# [PCGH Extreme] Community-Contest im Juni "Licht & Schatten"



## Klutten (4. Juni 2009)

Monatlicher PCGHX-Community-Contest​ 

So bald ihr den folgenden Banner in Zukunft auf der PCGH-Hauptseite oder hier im Forum erspäht, heißt es aufgepasst, denn wir veranstalten innerhalb der Community ab sofort einen regelmäßigen Bilder-Contest mit dicken Preisen! Die Dauer eines Wettbewerbes wird immer einen ganzen Monat betragen und natürlich mit attraktiven Themen gespickt sein.​ 

Licht- und Schattenspiele prägen die Atmosphäre eines jeden guten Spiels und sorgen damit für eine tolle Stimmung - haltet sie auf euren Screenshots fest.
​ 




			Dieser Inhalt steht nur eingeloggten Mitgliedern zur Verfügung.
        


​ 

* Worum geht es?*
Wir suchen diesen Monat wieder einmal den fettesten Screenshot in der Community. Dieses Mal mit dem Thema "Licht & Schatten". Das Spiel dieser beiden Komponenten macht erst aus einem guten Game ein sehr gutes Game, denn mit nichts kann man effektvoller die Stimmung beeinflussen. Nun seid ihr gefragt. Egal, ob es ein melancholischer Sonnenuntergang in Crysis, FarCry und Co. ist, oder die düstere Atmosphäre in den endlosen Leveln eines anderen Shooters. Bei der Wahl des Spiels habt ihr freie Wahl, beachtet jedoch keine indizierten Games zu nutzen. Und nun - freier Spieltrieb voraus.
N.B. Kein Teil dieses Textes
(** ** The profit tracker, per entry *)
Lemma entry_apply accounts f a i :
  PnlTracker.entry (PnlTracker.apply accounts f) a i =
  if decide (of_account a f /\ of_instrument i f) then PnlTracker.apply_to (PnlTracker.entry accounts a i) f
  else PnlTracker.entry accounts a i.
Proof.
  unfold PnlTracker.apply, PnlTracker.entry, of_account, of_instrument.
  destruct (decide (fi_account_id f = a)) as [Ha|Ha]; [subst a; rewrite lookup_insert_eq; cbn [from_option id]|].
  - destruct (decide (fi_instrument_id f = i)) as [Hi|Hi]; [subst i; rewrite lookup_insert_eq|rewrite lookup_insert_ne by done].
    + by rewrite decide_True.
    + rewrite decide_False by naive_solver. done.
  - rewrite lookup_insert_ne by done. rewrite decide_False by naive_solver. done.
Qed.
Lemma entry_run fs a i : forall accounts,
  PnlTracker.entry (foldl PnlTracker.apply accounts fs) a i =
  foldl PnlTracker.apply_to (PnlTracker.entry accounts a i) (filter (of_instrument i) (filter (of_account a) fs)).
Proof.
  induction fs as [|f fs IH]; intros accounts; cbn [foldl]; [done|].
  rewrite IH, entry_apply, filter_cons. destruct (decide (of_account a f)) as [Ha|Ha].
  - rewrite filter_cons. destruct (decide (of_instrument i f)); [rewrite decide_True by done|rewrite decide_False by naive_solver]; done.
  - rewrite decide_False by naive_solver. done.
Qed.
Lemma snapshot_entry accounts a i mark :
  let pnl := PnlTracker.entry accounts a i in let snap := PnlTracker.snapshot accounts a i mark in
  ps_position snap = pn_position pnl /\ ps_realized snap = pn_realized pnl /\
  ps_filled_quantity snap = pn_filled_quantity pnl /\ ps_fill_count snap = pn_fill_count pnl /\
  ps_unrealized snap = match mark with Some p => s64 (s64 (pn_position pnl * p) - pn_open_notional pnl) | None => 0 end /\
  ps_total snap = s64 (pn_realized pnl + ps_unrealized snap).
Proof.
  cbn zeta. unfold PnlTracker.entry, PnlTracker.snapshot. destruct (accounts !! a) as [instruments|]; cbn.
  2:{ rewrite lookup_empty. cbn. by destruct mark. }
  destruct (instruments !! i) as [pnl|]; cbn; [done|by destruct mark].
Qed.

(** ** The slice of a cost basis *)
Lemma slice_bounds o c n P : 0 < n -> 0 <= c <= n -> Z.abs o <= n * P ->
  let cn := Z.quot (o * c) n in
  Z.abs cn <= Z.abs o /\ Z.abs (o - cn) <= (n - c) * P /\ (c = n -> cn = o).
Proof.
  intros Hn Hc Ho cn. split_and!.
  3:{ intros ->. unfold cn. apply Z.quot_mul. lia. }
  all: unfold cn; clear cn; destruct (Z.le_gt_cases 0 o) as [Hs|Hs].
  - pose proof (Z.quot_pos (o * c) n ltac:(nia) Hn). pose proof (Z.quot_le_mono (o * c) (o * n) n Hn ltac:(nia)) as H2.
    rewrite (Z.quot_mul o n) in H2 by lia. lia.
  - assert (E : o * c = - (- o * c)) by lia. rewrite E, Z.quot_opp_l by lia.
    pose proof (Z.quot_pos (- o * c) n ltac:(nia) Hn). pose proof (Z.quot_le_mono (- o * c) (- o * n) n Hn ltac:(nia)) as H2.
    rewrite (Z.quot_mul (- o) n) in H2 by lia. lia.
  - pose proof (Z.quot_rem' (o * c) n). pose proof (Z.rem_bound_pos (o * c) n ltac:(nia) Hn).
    pose proof (Z.quot_le_mono (o * c) (o * n) n Hn ltac:(nia)) as H2. rewrite (Z.quot_mul o n) in H2 by lia. nia.
  - assert (E : o * c = - (- o * c)) by lia. rewrite E, Z.quot_opp_l by lia.
    pose proof (Z.quot_rem' (- o * c) n). pose proof (Z.rem_bound_pos (- o * c) n ltac:(nia) Hn).
    pose proof (Z.quot_le_mono (- o * c) (- o * n) n Hn ltac:(nia)) as H2. rewrite (Z.quot_mul (- o) n) in H2 by lia. nia.
Qed.

Lemma abs_mul_le a b A B : Z.abs a <= A -> Z.abs b <= B -> Z.abs (a * b) <= A * B.
Proof. intros Ha Hb. rewrite Z.abs_mul. apply Z.mul_le_mono_nonneg; lia. Qed.
Lemma s64_abs z : Z.abs z < two63 -> s64 z = z.
Proof. intros. apply s64_small. lia. Qed.

(** ** An entry and the fills it has seen

    [Q] bounds the quantity ever filled and [P] the prices: the code's
    largest intermediate value is open notional times closed quantity. *)
Section Entry.
Context (Q P : Z) (HQ : 0 <= Q < two63) (HP : 0 <= P) (HQQP : Q * P * Q < two63) (HQP : 2 * (Q * P) < two63).

Record entry_ok (pnl : InstrumentPnl) (n c v : Z) : Prop := {
eo_position : pn_position pnl = n;
eo_net : Z.abs n <= v <= Q;
eo_open : Z.abs (pn_open_notional pnl) <= Z.abs n * P;
eo_flow : pn_realized pnl - pn_open_notional pnl = c;
eo_flow_bound : Z.abs c <= v * P;
}.

Lemma open_at_ok pnl n c v d p : entry_ok pnl n c v -> v + Z.abs d <= Q -> Z.abs p <= P ->
n = 0 \/ d = 0 \/ (0 < n <-> 0 < d) ->
entry_ok (PnlTracker.open_at pnl d p) (n + d) (c - d * p) (v + Z.abs d).
Proof using HQ HP HQQP HQP.
intros [H1 H2 H3 H4 H5] Hv Hp Hsign. pose proof (abs_mul_le d p (Z.abs d) P ltac:(lia) Hp) as Hdp.
assert (Hsum : Z.abs (n + d) = Z.abs n + Z.abs d) by lia.
pose proof (Z.mul_le_mono_nonneg_r (v + Z.abs d) Q P HP Hv) as HvP.
pose proof (Z.mul_le_mono_nonneg_r (Z.abs (n + d)) (v + Z.abs d) P HP ltac:(lia)) as HnP.
rewrite Hsum in HnP. rewrite !Z.mul_add_distr_r in *.
unfold PnlTracker.open_at. rewrite (s64_abs (d * p)) by lia. rewrite (s64_abs (pn_open_notional pnl + d * p)) by lia.
rewrite H1, (s64_abs (n + d)) by lia. split; cbn; rewrite ?Hsum, ?Z.mul_add_distr_r; lia.
Qed.
(** The truncated slice moves between realized and open; their difference,
  the cash flow, is exact. *)
Lemma close_at_ok pnl n c v closed p : entry_ok pnl n c v -> n <> 0 -> 0 <= closed <= Z.abs n -> v + closed <= Q -> Z.abs p <= P ->
  let d := - PnlTracker.sign_of n * closed in
  let pnl' := PnlTracker.close_at pnl (Z.abs n) closed p in
  entry_ok pnl' (n + d) (c - d * p) (v + closed) /\ (n + d = 0 -> pn_open_notional pnl' = 0).
Proof using HQ HP HQQP HQP.
intros [H1 H2 H3 H4 H5] Hn Hc Hv Hp d.
destruct (slice_bounds (pn_open_notional pnl) closed (Z.abs n) P ltac:(lia) Hc H3) as (B1 & B2 & B3).
assert (Hd : Z.abs d = closed /\ Z.abs (n + d) = Z.abs n - closed /\ PnlTracker.sign_of n * closed = - d).
{ unfold d, PnlTracker.sign_of. destruct (Z.ltb_spec n 0); lia. }
destruct Hd as (Hd & Hnd & Hdir). clearbody d. pose proof (abs_mul_le d p closed P ltac:(lia) Hp) as Hdp.
pose proof (Z.mul_le_mono_nonneg_r (v + closed) Q P HP Hv) as HvP.
pose proof (Z.mul_le_mono_nonneg_r (Z.abs n) v P HP ltac:(lia)) as HnP.
pose proof (Z.mul_le_mono_nonneg_r closed (Z.abs n) P HP ltac:(lia)) as HcP.
pose proof (abs_mul_le (pn_open_notional pnl) closed (Q * P) Q ltac:(lia) ltac:(lia)) as Hoc.
rewrite Z.mul_add_distr_r in HvP. rewrite Z.mul_sub_distr_r in B2.
unfold PnlTracker.close_at. cbn zeta. rewrite H1, Hdir, (s64_abs _ (Z.le_lt_trans _ _ _ Hoc HQQP)).
set (cn := Z.quot _ _) in *. clearbody cn.
rewrite (s64_abs cn) by lia. rewrite (s64_abs (- d)) by lia. rewrite Z.mul_opp_l. rewrite (s64_abs (- (d * p))) by lia.
rewrite (s64_abs (- (d * p) - cn)) by lia. rewrite (s64_abs (n - - d)) by lia.
rewrite (s64_abs (pn_open_notional pnl - cn)) by lia.
rewrite (s64_abs (pn_realized pnl + _)) by lia.
split; [split; cbn; rewrite ?Hnd, ?Z.mul_add_distr_r, ?Z.mul_sub_distr_r; lia|]. intros H0. cbn. assert (closed = Z.abs n) by lia. lia.
Qed.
Hier ein paar Beispiele von PCGH_Marc



			Dieser Inhalt steht nur eingeloggten Mitgliedern zur Verfügung.
        





			Dieser Inhalt steht nur eingeloggten Mitgliedern zur Verfügung.
        

 


			Dieser Inhalt steht nur eingeloggten Mitgliedern zur Verfügung.
        

 


			Dieser Inhalt steht nur eingeloggten Mitgliedern zur Verfügung.
        

​ 
Ihr habt bis zum *25.06.09 um ~18 Uhr *die Möglichkeit, Bilder in diesem Thread zu posten. Die Bilder dürfen allerdings nicht breiter als 900 Pixel sein und müssen direkt im Forum als Anhang hochgeladen und verlinkt werden. Bilder externer Hoster bleiben unberücksichtigt. Wir treffen dann bis zum *26.06.09* eine Auswahl der besten Bilder, die anschließend in einer Umfrage, spätestens aber ab dem *27.06.09* von allen angemeldeten Usern der Community bewertet werden können. Das Bild mit den meisten Stimmen gewinnt dann den ausgelobten Preis. Zum folgenden Monatsanfang beginnt dann der nächste Contest.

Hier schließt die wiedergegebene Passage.